Aim of the exercise: Go through the listing and state how many lines hold the string "returns". Nothing else is needed.

Extracted records:
(** ** Packet numbers *)

(** Clearing the low bits. *)
Lemma land_high e k : 0 <= e < 2 ^ 64 -> 0 <= k <= 64 -> e .& (2 ^ 64 - 1 - (2 ^ k - 1)) = e - e mod 2 ^ k.
Proof.
  intros He Hk. replace (2 ^ 64 - 1 - (2 ^ k - 1)) with (2 ^ 64 - 2 ^ k) by lia.
  assert (H64 : 2 ^ 64 = 2 ^ k * 2 ^ (64 - k)) by (rewrite <- Z.pow_add_r by lia; f_equal; lia).
  replace (2 ^ 64 - 2 ^ k) with (Z.ones (64 - k) .<< k).
  2: { rewrite shl_mul, Z.ones_equiv by lia. lia. }
  assert (E : e .& (Z.ones (64 - k) .<< k) = ((e .>> k) .& Z.ones (64 - k)) .<< k).
  { apply Z.bits_inj'. intros i Hi. rewrite Z.land_spec, Z.shiftl_spec, Z.shiftl_spec by lia. destruct (Z.ltb_spec i k).
    - rewrite !(Z.testbit_neg_r _ (i - k)) by lia. apply andb_false_r.
    - rewrite Z.land_spec, Z.shiftr_spec by lia. do 2 f_equal. lia. }
  assert (Hp : 0 < 2 ^ k) by (apply Z.pow_pos_nonneg; lia).
  rewrite E, Z.land_ones, shl_mul, shr_div by lia. rewrite (Z.mod_small (e / 2 ^ k)).
  - pose proof (Z.div_mod e (2 ^ k) ltac:(lia)). lia.
  - split; [apply Z.div_pos; lia|]. apply Z.div_lt_upper_bound; [lia|]. lia.
Qed.

(** A packet number within the window around the expected one is recovered
    from its low bits, except for one corner: the number [2^k] when [2^(k-1)]
    is expected. *)
Lemma decode_pn largest pn k : 1 <= k <= 32 -> 0 <= largest < 2 ^ 62 -> 0 <= pn < 2 ^ 62 ->
  largest + 1 - 2 ^ (k - 1) < pn <= largest + 1 + 2 ^ (k - 1) -> ~ (largest + 1 = 2 ^ (k - 1) /\ pn = 2 ^ k) ->
  decode_packet_number largest (pn mod 2 ^ k) k = pn.
Proof.
  intros Hk Hl Hp Hw Hc. unfold decode_packet_number. cbv zeta.
  assert (H2 : 2 ^ k = 2 * 2 ^ (k - 1)) by (rewrite <- Z.pow_succ_r by lia; f_equal; lia).
  assert (Hh : 0 < 2 ^ (k - 1)) by (apply Z.pow_pos_nonneg; lia).
  assert (Hm : 2 ^ (k - 1) <= 2 ^ 31) by (apply Z.pow_le_mono_r; lia).
  set (h := 2 ^ (k - 1)) in *. rewrite (u64_small (largest + 1)) by (unfold u64_ok; lia). set (e := largest + 1) in *.
  rewrite shl_mul, Z.mul_1_l, (u64_small (2 ^ k)), (u64_small (2 ^ k - 1)) by (unfold u64_ok; lia).
  rewrite land_high by lia. pose proof (Z.mod_pos_bound e (2 ^ k) ltac:(lia)) as He. pose proof (Z.mod_pos_bound pn (2 ^ k) ltac:(lia)) as Hpn.
  rewrite (lor_low_add k) by (lia || (rewrite Zminus_mod_idemp_r, Z.sub_diag; apply Z.mod_0_l; lia)).
  replace (2 ^ k / 2) with h by (rewrite H2, Z.mul_comm, Z.div_mul; lia). rewrite H2 in *.
  pose proof (Z.div_mod e (2 * h) ltac:(lia)) as De. pose proof (Z.div_mod pn (2 * h) ltac:(lia)) as Dp.
  set (re := e mod (2 * h)) in *. set (rp := pn mod (2 * h)) in *. set (qe := e / (2 * h)) in *. set (qp := pn / (2 * h)) in *.
  rewrite (u64_small (2 ^ 62 - 2 * h)), (u64_small (e + h)) by (unfold u64_ok; lia).
  assert (Hq : qp = qe \/ qp = qe + 1 \/ qp = qe - 1) by nia.
  destruct (Z.ltb_spec h e) as [Heh|Heh]; cbn [andb].
  - rewrite (u64_small (e - h)) by (unfold u64_ok; lia). destruct (Z.leb_spec (e - re + rp) (e - h)) as [H3|H3]; cbn [andb].
    + destruct (Z.ltb_spec (e - re + rp) (2 ^ 62 - 2 * h)) as [H4|H4].
      * rewrite u64_small by (unfold u64_ok; lia). destruct Hq as [->|[->| ->]]; nia.
      * destruct (Z.ltb_spec (e + h) (e - re + rp)); cbn [andb]; [lia|]. destruct Hq as [->|[->| ->]]; nia.
    + destruct (Z.ltb_spec (e + h) (e - re + rp)) as [H5|H5]; cbn [andb].
      * destruct (Z.leb_spec (2 * h) (e - re + rp)) as [H6|H6]; [rewrite u64_small by (unfold u64_ok; lia)|]; destruct Hq as [->|[->| ->]]; nia.
      * destruct Hq as [->|[->| ->]]; nia.
  - destruct (Z.ltb_spec (e + h) (e - re + rp)) as [H5|H5]; cbn [andb].
    + destruct (Z.leb_spec (2 * h) (e - re + rp)) as [H6|H6]; [rewrite u64_small by (unfold u64_ok; lia)|]; destruct Hq as [->|[->| ->]]; nia.
    + assert (Hq0 : qe = 0) by nia. rewrite Hq0 in *. destruct Hq as [Hq|[Hq|Hq]]; rewrite Hq in *; [lia| |lia].
      exfalso. apply Hc. lia.
Qed.
Lemma roundtrip_frames fs : forall out, Forall frame_wf fs -> separated fs ->
  exists bs, encode_frames out fs = Some (out ++ bs) /\
    (forall f fs', fs = f :: fs' -> is_padding f = false -> head bs <> Some 0) /\
    forall buf off acc fuel, size_ok buf -> at_cursor buf off bs -> (length bs < fuel)%nat ->
      loop (parse_frames_step buf) fuel (off, acc) = Some (Some (acc ++ (canon <$> fs))).
Proof.
  induction fs as [|f fs IH]; intros out Hwf Hsep.
  - exists []. simpl. rewrite app_nil_r. split; [done|]. split; [done|].
    intros buf off acc [|fuel] Hs Hc Hf; [simpl in Hf; lia|].
    apply at_cursor_length in Hc. simpl in *. rewrite (proj2 (Nat.ltb_ge _ _)), app_nil_r by lia. done.
  - inversion Hwf as [|? ? Hf Hfs]; subst.
    destruct (roundtrip_frame f out Hf) as (b1 & He & Hpos & Hp).
    destruct (IH (out ++ b1)) as (b2 & He2 & Hh & Hp2); [done|by destruct fs; [|apply Hsep]|].
    exists (b1 ++ b2). simpl. rewrite He. simpl. rewrite He2, <- app_assoc. split; [done|]. split.
    { intros ? ? [= <- <-] Hpad. by eapply encode_frame_head. }
    intros buf off acc [|fuel] Hs Hc Hfuel; [lia|].
    pose proof (at_cursor_length _ _ _ Hc) as Hl. rewrite length_app in Hl, Hfuel. simpl.
    rewrite (proj2 (Nat.ltb_lt _ _)) by lia. rewrite (Hp buf off b2); [|done| |done].
    { rewrite (Hp2 buf); [|done|by apply at_cursor_app|lia]. by rewrite <- app_assoc. }
    unfold padding_sep. destruct f; try done. destruct fs as [|g fs]; [|].
    { injection He2 as He2. apply (f_equal length) in He2. rewrite !length_app in He2.
      destruct b2; [done|]. simpl in He2. lia. }
    eapply Hh; [done|]. by apply Hsep.
Qed.

Lemma not_code t c : 64 <= t -> (t =? code c) = false.
Proof. intros H. apply Z.eqb_neq. pose proof (code_lt c). lia. Qed.

(** Case analysis on a value known to be in 8..15. *)
Ltac byte_cases x :=
  let Hx := fresh in
  assert (x = 8 \/ x = 9 \/ x = 10 \/ x = 11 \/ x = 12 \/ x = 13 \/ x = 14 \/ x = 15) as Hx by lia;
  destruct_or! Hx; rewrite !Hx; reflexivity.

(** ** Properties *)

(** C40: Every well-formed frame survives the wire.  [encode_frame] appends a
    non-empty image; [parse_frame], started on that image anywhere in a
    buffer, returns the frame (up to the fields the wire does not carry) and
    stops exactly behind it, whatever follows.  Only PADDING needs a following
    non-zero byte, because it absorbs adjacent zeros. *)
Theorem frame_roundtrip f out : frame_wf f ->
  exists bs, encode_frame out f = Some (out ++ bs) /\ (0 < length bs)%nat /\
    forall buf off rest, size_ok buf -> padding_sep f rest -> at_cursor buf off (bs ++ rest) ->
      parse_frame buf off = Some (canon f, (off + length bs)%nat).
Proof. apply roundtrip_frame. Qed.

Lemma frame_roundtrip_witness :
  exists bs, encode_frame [7] (Stream (mkStream 4 300 true true [1; 2; 3])) = Some ([7] ++ bs)
    /\ (0 < length bs)%nat
    /\ forall buf off rest, size_ok buf -> True -> at_cursor buf off (bs ++ rest) ->
      parse_frame buf off = Some (Stream (mkStream 4 300 true true [1; 2; 3]), (off + length bs)%nat).
Proof.
  apply (frame_roundtrip (Stream (mkStream 4 300 true true [1; 2; 3])) [7]).
  vm_compute; repeat split; discriminate.
Defined.

(** A packet payload survives as a whole: the frames a sender
    appends one after the other (no PADDING directly behind a PADDING) are
    the frames [parse_frames] returns, in order, and it does return. *)
Theorem frames_roundtrip fs : Forall frame_wf fs -> separated fs ->
  exists bs, encode_frames [] fs = Some bs /\ (size_ok bs -> parse_frames bs = Some (Some (canon <$> fs))).
Proof.
  intros Hwf Hsep. destruct (roundtrip_frames fs [] Hwf Hsep) as (bs & He & _ & Hp).
  exists bs. split; [done|]. intros Hs. unfold parse_frames.
  rewrite (Hp bs 0%nat []); [done|done|by split; [lia|]|lia].
Qed.

Lemma frames_roundtrip_witness :
  exists bs, encode_frames [] [Padding 3; Ping; Crypto (mkCrypto 0 [9; 9]); Padding 2] = Some bs
    /\ (size_ok bs -> parse_frames bs = Some (Some [Padding 3; Ping; Crypto (mkCrypto 0 [9; 9]); Padding 2])).
Proof.
  apply (frames_roundtrip [Padding 3; Ping; Crypto (mkCrypto 0 [9; 9]); Padding 2]).
  - repeat constructor; vm_compute; done.
  - vm_compute; repeat split; discriminate || done.
Defined.

(** On any buffer whatsoever [parse_frames] terminates, and each frame
    it takes consumes at least one byte and never reaches past the end of
    the payload, though every length is a 62-bit number chosen by the peer. *)
Theorem parse_frames_safe payload :
  (exists r, parse_frames payload = Some r) /\
  forall off f off', bytes_ok payload -> size_ok payload -> parse_frame payload off = Some (f, off') ->
    (off < off' <= length payload)%nat.
Proof.
  split.
  - apply (loop_total _ (fun _ => True) (fun st => length payload - fst st)%nat); [|done|simpl; lia].
    intros st st' _ Hs. split; [done|]. by apply parse_frames_step_decreases.
  - intros off f off' Hb Hs [H1 H2]%parse_frame_bounds. auto.
Qed.

Lemma parse_frames_safe_witness : (0 < 2 <= length [64; 1; 1])%nat.
Proof.
  apply (proj2 (parse_frames_safe [64; 1; 1]) 0%nat Ping 2%nat).
  - repeat constructor; done.
  - done.
  - reflexivity.
Defined.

Solution: 2